BEGIN Supplied information
(** * sloth.annotations.container: annotation containers and their factory

    A shallow embedding of [sloth/annotations/container.py] and of the
    Python standard-library functions it calls ([str.strip], [str.split],
    [int], [os.path.dirname], [os.path.join], [fnmatch.fnmatch]), followed
    by the properties of the factory, of the load/save protocol and of the
    line-oriented parsers.

    Conventions.  Python [str] values are [string]s (one [ascii] per code
    point below 256); the semantics followed is CPython 3 on a POSIX
    platform, so [os.path] is [posixpath] and [os.path.normcase] is the
    identity.  A Python exception is a value of [exn]; a call that can
    raise returns a [result].  Methods of a container run in the monad
    [M], which threads the object ([self]) and the outside world (files,
    and a trace of the effects performed). *)

From Stdlib Require Import String Ascii List ZArith Lia Bool.
Import ListNotations.
Local Open Scope list_scope.
Local Open Scope string_scope.
Set Warnings "-register-all".

(* ================================================================== *)
(** * Python values, exceptions and results *)
(* ================================================================== *)

(** The values the containers build: [None], [str], [int], [list] and
    [dict].  A [dict] keeps its items in insertion order. *)
Inductive pyval : Type :=
| PNone
| PStr (s : string)
| PInt (z : Z)
| PList (l : list pyval)
| PDict (d : list (string * pyval)).

(** The exceptions that can reach a caller of this module.  The three
    first ones come from [sloth.core.exceptions]; the others are raised by
    the interpreter or by a library. *)
Inductive exn : Type :=
| ImproperlyConfigured (msg : string)
| NotImplementedException (msg : string)
| InvalidArgumentException (msg : string)
| TypeError (msg : string)
| IndexError (msg : string)
| ValueError (literal : string)
| IOError (path : string)
| LibraryError (msg : string).

Inductive result (A : Type) : Type :=
| Ok (a : A)
| Raise (e : exn).
Arguments Ok {A} a.
Arguments Raise {A} e.

Definition is_ok {A} (r : result A) : bool :=
  match r with Ok _ => true | Raise _ => false end.

Definition rbind {A B} (r : result A) (k : A -> result B) : result B :=
  match r with
  | Ok a => k a
  | Raise e => Raise e
  end.

(** [d[key] = v] on a dict: replaces the value of an existing key in
    place, appends a new key at the end. *)
Fixpoint dict_set (d : list (string * pyval)) (key : string) (v : pyval)
  : list (string * pyval) :=
  match d with
  | [] => [(key, v)]
  | (k, x) :: d' =>
      if String.eqb k key then (k, v) :: d' else (k, x) :: dict_set d' key v
  end.

Fixpoint dict_get (d : list (string * pyval)) (key : string) : option pyval :=
  match d with
  | [] => None
  | (k, x) :: d' => if String.eqb k key then Some x else dict_get d' key
  end.

(** Field of a record, for reading results. *)
Definition field (v : pyval) (key : string) : option pyval :=
  match v with
  | PDict d => dict_get d key
  | _ => None
  end.

(* ================================================================== *)
(** * Strings: the [str] methods the parsers use *)
(* ================================================================== *)

Module Str.

Definition nl_char : ascii := ascii_of_nat 10.
Definition nl : string := String nl_char EmptyString.
(** [asString ()], without a format. *)
Fixpoint asString_n (d : nat) (v : Value) : res string :=
  match kind v with
  | t_bool => b ← rd (bValue v); Ok (if b : bool then "true" else "false")
  | t_integer => i ← rd (iValue v); Ok (str (snprintf_buf 25 (print_long i)))
  | t_float => f ← rd (fValue v); Ok (str (snprintf_buf 25 (print_double f)))
  | t_empty => Ok "null"
  | t_symbol | t_string => Ok (sValue v)
  | t_dynamic =>
      p ← rd (dyn_value v);
      match d with O => Undef | S d' => asString_n d' (dyn_call p) end
  end.
Definition asString : Value -> res string := asString_n dyn_depth.

Definition quote : string := str [chr 34].
(** [Value::quoted]: quotes are added unless the text both starts and ends with
    one. *)
Definition quoted (v : Value) : res string :=
  s ← asString v;
  let l := chars s in
  match l with
  | c :: _ =>
      if negb (code c =? 34) || negb (code (List.last l c) =? 34)
      then Ok (quote +:+ s +:+ quote) else Ok s
  | [] => Ok (quote +:+ s +:+ quote)
  end.

(** ** Comparison *)
Definition as_string_kind (k : Kind) : Kind := match k with t_symbol => t_string | _ => k end.
Definition numeric_types (a b : Kind) : bool :=
  (Kind_eqb a t_integer || Kind_eqb a t_float) &&
  (Kind_eqb b t_integer || Kind_eqb b t_float).
Definition ZERO_DISTANCE : double := Eval vm_compute in dec_float false 1 (-8).

(** The coercion prefix the four comparison operators share: when the kinds mix
    numbers (or a string with something else) and one side is a float or an
    integer, both sides are converted and compared; a failed conversion gives
    [dflt]. [None]: the operator goes on with its kind-specific comparison. *)
Definition coerced (fcmp : double -> double -> bool) (icmp : Z -> Z -> bool) (dflt : bool)
    (v w : Value) : res (option bool) :=
  let a := as_string_kind (kind v) in
  let b := as_string_kind (kind w) in
  if numeric_types a b ||
     (negb (Kind_eqb a b) && (Kind_eqb a t_string || Kind_eqb b t_string))
  then
    if Kind_eqb a t_float || Kind_eqb b t_float then
      '(okx, x) ← asFloat v None;
      if negb okx then Ok (Some dflt) else
      '(oky, y) ← asFloat w None;
      if negb oky then Ok (Some dflt) else
      x' ← rd x; y' ← rd y; Ok (Some (fcmp x' y'))
    else if Kind_eqb a t_integer || Kind_eqb b t_integer then
      '(okx, x) ← asInteger v None;
      if negb okx then Ok (Some dflt) else
      '(oky, y) ← asInteger w None;
      if negb oky then Ok (Some dflt) else
      x' ← rd x; y' ← rd y; Ok (Some (icmp x' y'))
    else Ok None
  else Ok None.

Definition str_geb (s t : string) : bool :=
  match String.compare s t with Lt => false | _ => true end.
Definition str_leb (s t : string) : bool :=
  match String.compare s t with Gt => false | _ => true end.

(** [operator>=] and [operator<=]: the final [switch] is on the kind of the left
    operand and knows neither booleans nor dynamic values. *)
Definition ordered (fcmp : double -> double -> bool) (icmp : Z -> Z -> bool)
    (scmp : string -> string -> bool) (v w : Value) : res bool :=
  c ← coerced fcmp icmp false v w;
  match c with
  | Some r => Ok r
  | None =>
      if negb (Kind_eqb (as_string_kind (kind v)) (as_string_kind (kind w))) then Ok false
      else match kind v with
           | t_empty => Ok false
           | t_integer => x ← rd (iValue v); y ← rd (iValue w); Ok (icmp x y)
           | t_float => x ← rd (fValue v); y ← rd (fValue w); Ok (fcmp x y)
           | t_symbol | t_string => Ok (scmp (sValue v) (sValue w))
           | t_bool | t_dynamic => Ok false
           end
  end.
Definition value_ge : Value -> Value -> res bool :=
  ordered (fun x y => fleb y x) (fun x y => y <=? x) str_geb.
Definition value_le : Value -> Value -> res bool :=
  ordered (fun x y => fleb x y) (fun x y => x <=? y) str_leb.
Definition value_lt (v w : Value) : res bool := negb <$> value_ge v w.
Definition value_gt (v w : Value) : res bool := negb <$> value_le v w.

Definition fnear (x y : double) : bool := feqb x y || fleb (fabs (fsub x y)) ZERO_DISTANCE.
Definition ffar (x y : double) : bool := negb (feqb x y) && fltb ZERO_DISTANCE (fabs (fsub x y)).

Definition value_eq (v w : Value) : res bool :=
  if Kind_eqb (kind v) t_symbol && Kind_eqb (kind w) t_symbol then
    x ← rd (token_id v); y ← rd (token_id w); Ok (x =? y)
  else
  c ← coerced fnear Z.eqb false v w;
  match c with
  | Some r => Ok r
  | None =>
      if negb (Kind_eqb (as_string_kind (kind v)) (as_string_kind (kind w))) then Ok false
      else match as_string_kind (kind v) with
           | t_empty => Ok true
           | t_float => x ← rd (fValue v); y ← rd (fValue w); Ok (fnear x y)
           | t_integer => x ← rd (iValue v); y ← rd (iValue w); Ok (x =? y)
           | t_symbol => x ← rd (token_id v); y ← rd (token_id w); Ok (x =? y)
           | t_string => Ok (bool_decide (sValue v = sValue w))
           | t_bool => x ← rd (bValue v); y ← rd (bValue w); Ok (Bool.eqb x y)
           | t_dynamic => Ok false
           end
  end.

Definition value_ne (v w : Value) : res bool :=
  if Kind_eqb (kind v) t_symbol && Kind_eqb (kind w) t_symbol then
    x ← rd (token_id v); y ← rd (token_id w); Ok (negb (x =? y))
  else
  c ← coerced ffar (fun x y => negb (x =? y)) true v w;
  match c with
  | Some r => Ok r
  | None =>
      if negb (Kind_eqb (as_string_kind (kind v)) (as_string_kind (kind w))) then Ok true
      else match as_string_kind (kind v) with
           | t_empty => Ok false
           | t_integer => x ← rd (iValue v); y ← rd (iValue w); Ok (negb (x =? y))
           | t_float => x ← rd (fValue v); y ← rd (fValue w); Ok (ffar x y)
           | t_symbol => x ← rd (token_id v); y ← rd (token_id w); Ok (negb (x =? y))
           | t_string => Ok (negb (bool_decide (sValue v = sValue w)))
           | t_bool => x ← rd (bValue v); y ← rd (bValue w); Ok (negb (Bool.eqb x y))
           | t_dynamic => Ok false
           end
  end.

(** [Value::identical]: floats are compared exactly. *)
Definition identical (v w : Value) : res bool :=
  if negb (Kind_eqb (kind v) t_float) || negb (Kind_eqb (kind w) t_float)
  then value_eq v w
  else x ← rd (fValue v); y ← rd (fValue w); Ok (feqb x y).

(** [operator&&], [operator||] and [operator!]; the built-in operators on the
    fields short-circuit. *)
Definition value_and (v w : Value) : res bool :=
  match kind v with
  | t_integer =>
      x ← rd (iValue v);
      if x =? 0 then Ok false else y ← rd (iValue w); Ok (negb (y =? 0))
  | t_bool => x ← rd (bValue v); if x : bool then rd (bValue w) else Ok false
  | _ => Ok false
  end.
Definition value_or (v w : Value) : res bool :=
  match kind v with
  | t_integer =>
      x ← rd (iValue v);
      if x =? 0 then y ← rd (iValue w); Ok (negb (y =? 0)) else Ok true
  | t_bool => x ← rd (bValue v); if x : bool then Ok true else rd (bValue w)
  | _ => Ok false
  end.
Definition value_not (v : Value) : res bool :=
  match kind v with
  | t_empty => Ok true
  | t_integer => x ← rd (iValue v); Ok (x =? 0)
  | t_bool => x ← rd (bValue v); Ok (negb x)
  | t_symbol | t_string => Ok false
  | t_dynamic | t_float => Ok true
  end.
End Conversions.

Lemma value_eq_symbols `{DynEnv} v w x y : kind v = t_symbol -> kind w = t_symbol ->
  token_id v = Some x -> token_id w = Some y -> value_eq v w = Ok (x =? y).
Proof. intros Kv Kw Tv Tw. unfold value_eq. rewrite Kv, Kw. cbn. by rewrite Tv, Tw. Qed.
END Supplied information
Work out how many lines in the entries hold the string "fValue". Your answer should consist solely of that number.

• **Written solution**: 5